# Aim of the task:
Use the entries below and reproduce exactly the lines from the one containing "with_fragmented None c)." down to the one containing "let^ _ := fresh_fragments in", both of them included.

(Stored data)
►

(** [let mut fragmented = None] *)
Definition fresh_fragments {E} : Io E unit := λ c, (Ok tt, with_fragmented None c).

(** [run_tts_session] up to the commit: the session's state. *)
Definition open_session (request : TtsRequest) : Io AttemptFailure TtsSessionState :=
  let^ _ := fresh_fragments in
  let^ created := read_tts_event false in
  let^ '(model, session_id, event_id) := iolift (parse_created created) in
  let s := new_session model session_id event_id in
  let^ _ := iomap_err retry_before_commit (send (session_update_event request)) in
  let^ updated := read_tts_event false in
  let^ s := iolift (register_event updated s) in
  let^ _ := iolift (validate_updated updated s (tr_voice request)) in
  let^ _ := iomap_err retry_before_commit (send (append_event request)) in
  ioret s.

Definition run_tts_session (request : TtsRequest) (transport : TransportRoute)
    : Io AttemptFailure TtsAudio :=
  let^ s := open_session request in
  let s := mark_request_submitted s in
  let^ _ := iomap_err (λ _, ambiguous_after_commit) (send commit_event) in
  let^ s := response_loop (tr_voice request) s in
  let^ s := teardown s in
  ioret {| ta_pcm := ss_pcm s; ta_model := ss_model s; ta_voice := tr_voice request;
           ta_sample_rate := TTS_SAMPLE_RATE; ta_samples := Z.of_nat (length (ss_pcm s) / 2);
           ta_characters := ss_characters s; ta_transport := route_as_str transport;
           ta_attempts := 1 |}.
End session.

◄

# Expected output:
Definition fresh_fragments {E} : Io E unit := λ c, (Ok tt, with_fragmented None c).

(** [run_tts_session] up to the commit: the session's state. *)
Definition open_session (request : TtsRequest) : Io AttemptFailure TtsSessionState :=
  let^ _ := fresh_fragments in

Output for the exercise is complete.